“An additional increase on alcohol taxes in Kansas will only send more business out of state."
Kansas Gov. Sam Brownback presented a budget and tax plan on Wednesday that includes an exorbitant tax increase on beer and all other alcohol products. The announcement to increase taxes 100 percent on alcohol purchases has prompted strong opposition from industry members and consumers.
“Kansas already has incredibly high taxes on beer, wine, and spirits. In fact, these high taxes are what drive business across the border to our neighboring states, especially Missouri,” said Jason Watkins, executive director of the Kansas Beer Wholesalers Association. “An additional increase on alcohol taxes in Kansas will only send more business out of state, hurting the state’s bottom line and the viability of hundreds of small businesses in Kansas.”
This sentiment was echoed by Terry Parr, president of LDF Sales and Distributing.
“A 100 percent tax increase would be especially damaging to the Kansas beer industry, where we have been experiencing sales decreases year over year for several years,” he said.
Watkins also expressed concern the proposed tax increase would lead to job losses within the industry.

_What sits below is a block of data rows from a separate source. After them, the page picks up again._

(* ===== verification/CServerExamples.v ===== *)
(** * CServerExamples: a C program with a server

    Witnesses for CServerProofs.v at a program that starts a server with a service,
    whose client calls it, and what happens to a program that forgets the range of a
    ranged playback ([rangeless_start]), to a client that advertises a topic with a byte
    0 ([nul_topic]), and to ids that are set to none ([no_ids]). *)

From S2P Require Import Prelude Bytes Messages Wire WireProofs ConnectionGraph Channel.
From S2P Require Import Subscriptions Context Advertise Services Token Outbox Client Server.
From S2P Require Import Session SessionProofs SessionTheorems CError CChannel WebSocketServer.
From S2P Require Import CServer CServerProofs.
Local Open Scope Z_scope.

(** A network where every port is free, and the flags by a filter. *)
#[local] Instance sample_net : Net := {| rustls_refuses _ := None; tcp_bind _ := inr 8765 |}.
Definition sample_names (bits : Z) : list (string * Z) :=
  filter (λ f, Z.land bits f.2 = f.2) BitFlags_names.
Lemma sample_names_spec bits f : f ∈ sample_names bits ↔ f ∈ BitFlags_names ∧ Z.land bits f.2 = f.2.
Proof. unfold sample_names. rewrite list_elem_of_filter. tauto. Qed.
#[local] Instance sample_flags : Bitflags := {| iter_names := sample_names; iter_names_spec := sample_names_spec |}.
Definition sample_utf8 (l : list byte) : string := "invalid utf-8 sequence".

Definition no_array {A} : CArray A := {| ca_items := None; ca_count := 0 |}.
Definition sample_options (flags : Z) : FoxgloveServerOptions := {|
  fso_context := None; fso_name := c_str "demo"; fso_host := c_str "127.0.0.1"; fso_port := 8765;
  fso_callbacks := None; fso_capabilities := flags;
  fso_supported_encodings := {| ca_items := Some [c_str "json"]; ca_count := 1 |};
  fso_server_info := {| ca_items := Some [{| kv_key := c_str "k"; kv_value := c_str "1" |};
    {| kv_key := c_str "k"; kv_value := c_str "2" |}]; ca_count := 2 |};
  fso_fetch_asset := true; fso_tls_cert := no_array; fso_tls_key := no_array;
  fso_sink_channel_filter := None; fso_playback_start_time := Some 5; fso_playback_end_time := None;
  fso_session_id := Some (c_str "s") |}.
Definition sample_now : Moment := {| mo_generated := "0"; mo_contexts _ := ctx_init |}.
Definition sample_schema : FoxgloveServiceSchema := {|
  fss_name := c_str "T"; fss_response := None;
  fss_request := Some {| fsm_encoding := c_str "json";
    fsm_schema := {| csch_name := None; csch_encoding := None; csch_data := None |} |} |}.
Definition sample_request : Message := MBinary (frame (ClientOpcode_as_u8 COServiceCallRequest)
  {| scq_service_id := 1; scq_call_id := 9; scq_encoding := "json"; scq_payload := [] |}).

(** The second service has the name of the first one, and is refused. *)
Definition sample_program : list ServerStep := [
  Calls (ServerStart (sample_options FOXGLOVE_SERVER_CAPABILITY_SERVICES) sample_now false);
  Calls (ServiceCreate false (c_str "/s") (Some sample_schema) true);
  Calls (AddService (Some 1%nat) (Some 2%nat));
  Calls (ServiceCreate false (c_str "/s") (Some sample_schema) true);
  Calls (AddService (Some 1%nat) (Some 3%nat));
  Happens 0 (SysConnect "v" None true);
  Happens 0 (SysMessage 1 sample_request);
  Happens 0 (SysMessage 1 sample_request)].
Definition sample_end : list ServerStep := [
  Calls (ServiceRespondOk (Some 4%nat) {| ca_items := Some []; ca_count := 0 |});
  Calls (ServerStop (Some 1%nat))].

Definition after (steps : list ServerStep) : Host :=
  match run_calls sample_utf8 show steps Host_init with Ok (_, h) => h | _ => Host_init end.
(** The rules, checked along the run. *)
Fixpoint rules (steps : list ServerStep) (h : Host) : bool :=
  match steps with
  | [] => true
  | e :: steps => step_allowedb e h &&
    match run_step sample_utf8 show e h with Ok (_, h) => rules steps h | _ => true end
  end.
Lemma rules_disciplined steps h : rules steps h = true → disciplined sample_utf8 show steps h.
Proof.
  revert h. induction steps as [|e steps IH]; intros h; [done|]. cbn [rules].
  intros [Hc%step_allowedb_ok Hr]%andb_true_iff. split; [done|]. intros a h' E. rewrite E in Hr. by apply IH.
Qed.
Lemma program_disciplined : disciplined sample_utf8 show (sample_program ++ sample_end) Host_init.
Proof. apply rules_disciplined. vm_compute. reflexivity. Qed.

(** The first request was answered; the second is still in its box, after the stop. *)
Lemma c_servers_safe_witness :
  (∃ done rest answers h, sample_program ++ sample_end = done ++ rest ∧
    run_calls sample_utf8 show done Host_init = Ok (answers, h) ∧
    match rest with
    | [] => True
    | e :: _ => advertises_nul show e h ∧
        run_calls sample_utf8 show (sample_program ++ sample_end) Host_init = Panic
    end) ∧
  match run_calls sample_utf8 show (sample_program ++ sample_end) Host_init with
  | Ok (answers, h) => (match nth 4 answers RUnit, nth 9 answers RUnit with
        RCode CDuplicateService, RCode COk => true | _, _ => false end) &&
      match h_systems h !! 0%nat with
      | Some s => match awaits (sys_responders s) 0, awaits (sys_responders s) 1 with
                  None, Some true => true | _, _ => false end
      | None => false
      end
  | _ => false
  end = true.
Proof.
  split; [|vm_compute; reflexivity].
  destruct (c_servers_safe sample_utf8 show (sample_program ++ sample_end) program_disciplined eq_refl)
    as (done & rest & answers & h & E & Ed & _ & _ & Hr).
  exists done, rest, answers, h. split; [exact E|split; [exact Ed|exact Hr]].
Defined.

(** A second service of the same name is refused, and freed. *)
Lemma after_reached steps : rules steps Host_init = true → Z.of_nat (length steps) + 2 < 2 ^ 32 →
  match run_calls sample_utf8 show steps Host_init with Ok _ => True | _ => False end →
  reached sample_utf8 show (after steps).
Proof.
  intros Hr%rules_disciplined Hn E. unfold after.
  destruct (run_calls sample_utf8 show steps Host_init) as [[l h]| |] eqn:Er; [|done..]. by exists steps, l.
Qed.
Lemma program_reached : reached sample_utf8 show (after (take 4 sample_program)).
Proof. apply after_reached; [vm_compute; reflexivity..|]. vm_compute. exact I. Qed.
Lemma failed_calls_change_nothing_witness :
  let h := after (take 4 sample_program) in
  ∃ a h', run_call sample_utf8 (AddService (Some 1%nat) (Some 3%nat)) h = Ok (a, h') ∧
    failed a = Some CDuplicateService ∧ h_systems h' = h_systems h.
Proof.
  intros h. destruct (failed_calls_change_nothing sample_utf8 show h (AddService (Some 1%nat) (Some 3%nat))
    program_reached) as (a & h' & E & Ha); [apply call_okb_ok; vm_compute; reflexivity|].
  assert (match run_call sample_utf8 (AddService (Some 1%nat) (Some 3%nat)) h with
    | Ok (a, _) => match failed a with Some CDuplicateService => true | _ => false end
    | _ => false
    end = true) as Hf by (vm_compute; reflexivity).
  rewrite E in Hf. destruct (failed a) as [[]|] eqn:Ef; try discriminate Hf.
  exists a, h'. split; [exact E|]. split; [exact Ef|]. exact (proj1 (proj2 (Ha _ eq_refl))).
Defined.

Lemma server_start_spec_witness :
  ∃ s h', foxglove_server_start (sample_options FOXGLOVE_SERVER_CAPABILITY_SERVICES) sample_now false Host_init =
      Ok ((COk, Some 1%nat), h') ∧
    h_systems h' = [s] ∧ sv_supported_encodings (sys_server s) = {["json"%string]} ∧
    sv_server_info (sys_server s) = {["k" := "2"]}%string ∧
    (∀ cap, cap ∈ sv_capabilities (sys_server s) → cap = CapServices ∨ cap = CapAssets).
Proof.
  pose proof (server_start_spec (sample_options FOXGLOVE_SERVER_CAPABILITY_SERVICES) sample_now Host_init)
    as Hs.
  specialize (Hs ltac:(split_and!; [vm_compute; lia|vm_compute; lia|done|done])).
  assert (match foxglove_server_start (sample_options FOXGLOVE_SERVER_CAPABILITY_SERVICES) sample_now false
      Host_init with Ok ((COk, Some p), _) => (p =? 1)%nat | _ => false end = true) as Hrun
    by (vm_compute; reflexivity).
  destruct (foxglove_server_start _ _ _ _) as [[[[] [p|]] h']| |]; try discriminate Hrun.
  apply Nat.eqb_eq in Hrun as ->. destruct Hs as (_ & _ & s & port & Hst & ->). exists s.
  eexists. split; [reflexivity|]. split; [reflexivity|].
  destruct Hst as (sv & host & -> & Hst & _ & _). cbn [sys_server sys_start with_context sys_init].
  destruct (st_encodings _ _ _ Hst) as (l & El & ->). destruct (st_info _ _ _ Hst) as (es & Ees & ->).
  vm_compute in El. injection El as <-. vm_compute in Ees. injection Ees as <-.
  split; [vm_compute; reflexivity|]. split; [vm_compute; reflexivity|].
  intros cap [Hc|[[-> [r Hr]]|[-> _]]]%(st_capabilities _ _ _ Hst); [|discriminate Hr|by right].
  left. destruct cap; try (vm_compute in Hc; discriminate Hc). reflexivity.
Defined.

(** Ranged playback without an end of the range aborts the process. *)
Example rangeless_start :
  match foxglove_server_start (sample_options FOXGLOVE_SERVER_CAPABILITY_RANGED_PLAYBACK) sample_now false
    Host_init with Panic => true | _ => false end = true.
Proof. vm_compute. reflexivity. Qed.

(** A client advertises a topic with a byte 0: the server accepts it, and its listener
    panics before C hears of it. *)
Definition nul_channel : WireClientChannel := {|
  wcc_id := 1; wcc_topic := String Ascii.zero "x"; wcc_encoding := "json"; wcc_schema_name := "";
  wcc_schema_encoding := None; wcc_schema := None |}.
Definition silent_callbacks : FoxgloveServerCallbacks := {|
  cb_on_subscribe := false; cb_on_unsubscribe := false; cb_on_client_advertise := true;
  cb_on_message_data := false; cb_on_client_unadvertise := false; cb_on_get_parameters := None;
  cb_on_set_parameters := None; cb_on_parameters_subscribe := false;
  cb_on_parameters_unsubscribe := false; cb_on_connection_graph_subscribe := false;
  cb_on_connection_graph_unsubscribe := false; cb_on_client_connect := false;
  cb_on_client_disconnect := false; cb_on_playback_control_request := None |}.
Definition nul_json : Json := {| json_of_server _ := "{}";
  json_to_client _ := Some (CJAdvertise {| ca_channels := [nul_channel] |}) |}.
Definition nul_program : list ServerStep := [
  Calls (ServerStart {| fso_context := None; fso_name := c_str "demo"; fso_host := c_str "127.0.0.1";
    fso_port := 8765; fso_callbacks := Some silent_callbacks;
    fso_capabilities := FOXGLOVE_SERVER_CAPABILITY_CLIENT_PUBLISH;
    fso_supported_encodings := {| ca_items := Some [c_str "json"]; ca_count := 1 |};
    fso_server_info := no_array; fso_fetch_asset := false; fso_tls_cert := no_array; fso_tls_key := no_array;
    fso_sink_channel_filter := None; fso_playback_start_time := None; fso_playback_end_time := None;
    fso_session_id := None |} sample_now false);
  Happens 0 (SysConnect "v" None true)].
Example nul_topic :
  match run_calls (HJ:=nul_json) sample_utf8 show nul_program Host_init,
    run_calls (HJ:=nul_json) sample_utf8 show
      (nul_program ++ [Happens 0 (SysMessage 1 (MText "advertise"))]) Host_init with
  | Ok _, Panic => true
  | _, _ => false
  end = true.
Proof. vm_compute. reflexivity. Qed.

(** The documentation says that a setter overwrites the topic; with no ids it does not. *)
Example no_ids :
  match run_calls sample_utf8 show (Calls <$> [GraphCreate false;
    SetPublishedTopic 1 (c_str "/a") {| ca_items := Some [c_str "p"]; ca_count := 1 |};
    SetPublishedTopic 1 (c_str "/a") {| ca_items := Some []; ca_count := 0 |}]) Host_init with
  | Ok (answers, h) => match h_boxes h !! 1%nat with
    | Some (BGraph g) => bool_decide (cg_published_topics g !! "/a" = Some {["p"]})
    | _ => false
    end
  | _ => false
  end = true.
Proof. vm_compute. reflexivity. Qed.

(** A service is documented to be moved into [foxglove_server_add_service]; without a
    server it stays in its box. *)
Example service_stays :
  match run_calls sample_utf8 show (Calls <$> [ServiceCreate false (c_str "/s") (Some sample_schema) true;
    AddService None (Some 1%nat)]) Host_init with
  | Ok ([_; RCode CValueError], h) => match h_boxes h !! 1%nat with Some (BService _) => true | _ => false end
  | _ => false
  end = true.
Proof. vm_compute. reflexivity. Qed.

“Kansas beer distributorships and craft beer breweries are locally owned and operated businesses that employ hundreds of Kansans, pay great wages and make tremendous contributions to their local communities through charitable giving and economic benefit,” he said. “Doubling the tax on beer will send a large number of these people to the unemployment line and cause great harm to the communities in which our members live and serve.”